Isn’t that already illegal? This is the most common response I’ve heard when talking to others about fertility fraud. Well, no it’s not in Ohio and most other states, not yet at least.
Here at Adoption Network Cleveland we have been taking a central role in Ohio, including working with the U.S. Donor Conceived Council, to advocate for the passage of a law outlawing fertility fraud.
Although fertility fraud may seem unrelated to adoption, in reality adoptees share many of the same issues as victims of fertility fraud and donor-conceived individuals. Those overlapping policy considerations converge where issues of genetic identity, medical history, and openness are central.
Fertility fraud involves the misuse of genetic material to create a viable embryo. The classic example is a fertility doctor who uses his own sperm to fertilize the egg of one of his patients, despite the patient having only consented to use the sperm of another donor. Current Ohio law does not prohibit a doctor from using his own sperm to impregnate a patient, or other misrepresentations about the donor, and provides no legal recourse for women and their children who find out years later.
While currently fertility fraud is not a crime, it is a profound ethical and moral issue and an unconscionable abuse of trust between doctors and patients. States including Indiana, Kentucky, Florida, Texas, and Colorado have recently passed legislation to address this gap in the law, and there are laws pending in additional states.

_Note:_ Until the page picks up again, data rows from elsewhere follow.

Lemma step_set_started id p l b h : job_inv h -> stepped h (set_dispatch_started id p l b h).2.
Proof. intros Hh. split; [by apply job_inv_set_started|]. unfold set_dispatch_started. by case_match. Qed.

Lemma step_latch r h : job_inv h -> stepped h (h <| st ::= latch_forced_rescue_reason r |>).
Proof.
  intros Hh. split; [by apply job_inv_latch|]. unfold latch_forced_rescue_reason.
  unfold transfer_frame. cbn. by destruct (is_none _).
Qed.

Lemma step_mark id p block h :
  job_inv h -> phase p = AwaitingTransfer ->
  stepped h (mark_pending_transfer_accepted id p block h).2.
Proof.
  intros Hh Hp. split; [by apply job_inv_mark|]. unfold mark_pending_transfer_accepted.
  destruct (pending_transfer_matches id p h); [|done]. by apply frame_upd.
Qed.

Lemma step_stage_fallback id p now h :
  job_inv h -> stepped h (stage_raw_fallback_after_definite_rejection id p now h).2.
Proof.
  intros Hh. split; [by apply job_inv_stage_fallback|].
  unfold stage_raw_fallback_after_definite_rejection.
  destruct (active_payout_job (st h)) as [j|] eqn:Hj; [|done].
  destruct (negb (job_matches id p j)); [done|]. destruct (negb (_ && _)); [done|].
  destruct (fresh_transition_created_at_time _ _ j) as [[t j']|] eqn:Hf; [|done].
  apply fresh_created_scan in Hf. cbn [snd].
  apply (frame_upd _ (set_pending_transfer_dispatch _ _ _ h)). intros j0 Hj0. cbn in Hj0.
  rewrite Hj in Hj0. injection Hj0 as <-. exact Hf.
Qed.

Lemma step_refund id p fee_ now h :
  0 <= fee_ -> job_inv h ->
  stepped h (transition_refunded_beneficiary_to_raw_fallback id p fee_ now h).2.
Proof.
  intros Hfee Hh. split; [by apply job_inv_refund|].
  unfold transition_refunded_beneficiary_to_raw_fallback.
  destruct (active_payout_job (st h)) as [j|] eqn:Hj; [|done].
  destruct (negb (job_matches id p j)); [done|]. destruct (negb (_ && _)); [done|].
  destruct (refund_amounts _ _ j) as [[refund released]|]; [|done].
  destruct (refund <=? fee_); [by apply frame_upd|].
  destruct (fresh_transition_created_at_time _ _ j) as [[t j']|] eqn:Hf; [|done].
  apply fresh_created_scan in Hf.
  destruct (checked_sub refund fee_); cbn [snd];
    [apply (frame_upd _ (set_pending_transfer_dispatch _ _ _ h))|apply frame_upd];
    intros j0 Hj0; cbn in Hj0; rewrite Hj in Hj0; injection Hj0 as <-; exact Hf.
Qed.

Lemma step_unusable id p h :
  job_inv h -> stepped h (record_accepted_transfer_with_unusable_block_index id p h).2.
Proof.
  intros Hh. split; [by apply job_inv_unusable|].
  unfold record_accepted_transfer_with_unusable_block_index.
  destruct (active_payout_job (st h)) as [j|] eqn:Hj; [|done].
  destruct (negb (job_matches id p j)); [done|].
  destruct (checked_add _ _) as [total|]; [|done]. destruct (total <=? _); [|done].
  apply (frame_upd (fun j => (note_terminal Ambiguous p (j <| gross_outflow_e8s := total |>))
                                <| pending_transfer := None |>) h).
  intros j0 _. unfold note_terminal. by destruct (is_beneficiary_payout _).
Qed.

Lemma step_reserve id p h :
  job_inv h ->
  let r := reserve_ambiguous_awaiting_transfer_gross id p h in
  r.1 <> ReservationBroken /\ stepped h (clear_pending_transfer id p Ambiguous r.2).
Proof.
  intros Hh. pose proof (job_inv_reserve id p h Hh) as [H1 H2]. split; [done|]. split; [done|].
  apply (frame_trans _ (reserve_ambiguous_awaiting_transfer_gross id p h).2); [|apply frame_clear].
  unfold reserve_ambiguous_awaiting_transfer_gross.
  destruct (active_payout_job (st h)) as [j|]; [|done]. destruct (_ || _); [done|].
  destruct (checked_add _ _) as [total|]; [|done]. destruct (total <=? _); [|done].
  by apply frame_upd.
Qed.

End invariant.

(** ** The specification of the driver *)

Section spec.
Context `{A : AccountSpec} `{H : HashSpec} `{T : TextSpec}.
Context (e : env Heap SuiteCall) (ledger cmc_id governance : Principal)
        (fee_ now_nanos now_secs : Z).
Hypothesis fee_nonneg : 0 <= fee_.
(** An invariant that holds whenever the accounting does and only the machine
    has moved. *)
Context (I : Heap -> Prop).
Hypothesis I_job : forall h, I h -> job_inv h.
Hypothesis I_step : forall h h', I h -> stepped h h' -> I h'.
Hypothesis rely_inv : forall n h, I h -> I (env_interleave e n h).
(** What the callers want of the committed states. *)
Context (C : Heap -> Prop).
Hypothesis I_commit : forall h, I h -> C h.

Definition safe (w : world Heap SuiteCall) : Prop :=
  I (w_state w) /\ Forall (fun ev => match ev with Dispatch _ s => C s end) (w_trace w).

(** A transfer that is dispatched carries the identity of the pending transfer
    of the job, whose creation time the ledger accepts; the dispatch record
    committed with the call already marks that identity as possibly debited. *)
Definition staged_transfer (ev : event Heap SuiteCall) : Prop :=
  exists h h0 id p to_,
    ev = Dispatch (IcrcTransfer ledger
           (transfer_arg to_ (amount_e8s (notification p)) fee_ (created_at_time_nanos p)
              (transfer_memo_for_pending (notification p)) h0)) h /\
    current_pending_transfer h = Some (id, p) /\ phase p = AwaitingTransfer /\
    deposit_account_for_pending cmc_id (notification p) = Some to_ /\
    created_at_time_is_valid_for_ledger (created_at_time_nanos p) now_nanos = true /\
    dispatch h = Some (MkDispatch id p true).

As direct-to-consumer DNA testing becomes more and more popular, more people will discover that they and their parents or siblings have been affected by fertility fraud. With the advent of 23 and Me and other similar companies, this phenomenon has only recently come to light, so corrective legislative action is both timely and appropriate.
No stranger to legislative efforts that take more than one attempt, we were first involved in a bill on this issue in the 2019-2020 legislative session. When that bill did not get through (although there was no opposition) we jumped in for the current legislative session which ends December 31. House Bill 64 was introduced in early 2021. We worked to carefully craft amendments to help the bill be as effective as possible and the amended bill passed the House Criminal Justice Committee unanimously in April 2022. Its provisions have now been added to Substitute Senate Bill 288, a large omnibus criminal law reform bill.
In summary these provisions:
- Create criminal and civil penalties in cases of assisted reproduction where it is discovered that a health care provider either
- Used human reproductive material from the health care provider, donor, or any other person while performing the procedure if the patient receiving the procedure had not expressly consented to the use of that material
- Misrepresented to the patient receiving the procedure any material information about the donor's profile (e.g., health, education)
- Establish that if a health care professional is convicted of, or pleads guilty to, fraudulent assisted reproduction, the court shall notify the appropriate professional licensing board of the conviction or guilty plea.
- Establish the offense as a third-degree felony, or in the case of multiple violations a second-degree felony.
- Provide that a patient’s consent to the use of human reproductive material from an anonymous donor is not consent to use the reproductive material of the health care professional performing the procedure.
As I write this on December 1, we are in the midst of an exciting week. Substitute Senate Bill 288 was heard in the Senate Judiciary Committee on Tuesday November 29. Four of us testified in person in support of the addition of our content on fertility fraud including: myself; Jacoba Ballard of Indiana, who was the first offspring to discover the actions of Dr. Cline who is now known to have at least 94 offspring and is featured in the Netflix documentary Our Father on this topic; Carrie Lauterbach from the Dayton, Ohio area who recently discovered she is a doctor conceived person; and Jody Lynee Madeira, Professor of Law and co-director of the Center for Law, Society, and Culture at the Indiana University Maurer School of Law in Bloomington Indiana. In addition, the committee received written proponent testimony from seven other donor conceived people and adoptees on this issue. The bill was passed out of committee that day and passed on the floor of the Senate Wednesday November 30. The next stop is the Ohio House of Representatives.
We are thrilled to be moving forward, and with luck by the time you are reading this or shortly after, these provisions will be on their way to the Governor’s desk for his signature to become law.
Special thanks to all the advocates who have jumped in to be involved, with a special shout out to Eve Wiley, Tyler Sniff, our contract lobbyist Aaron Ockerman and our Public Policy Committee. You’ve been outstanding!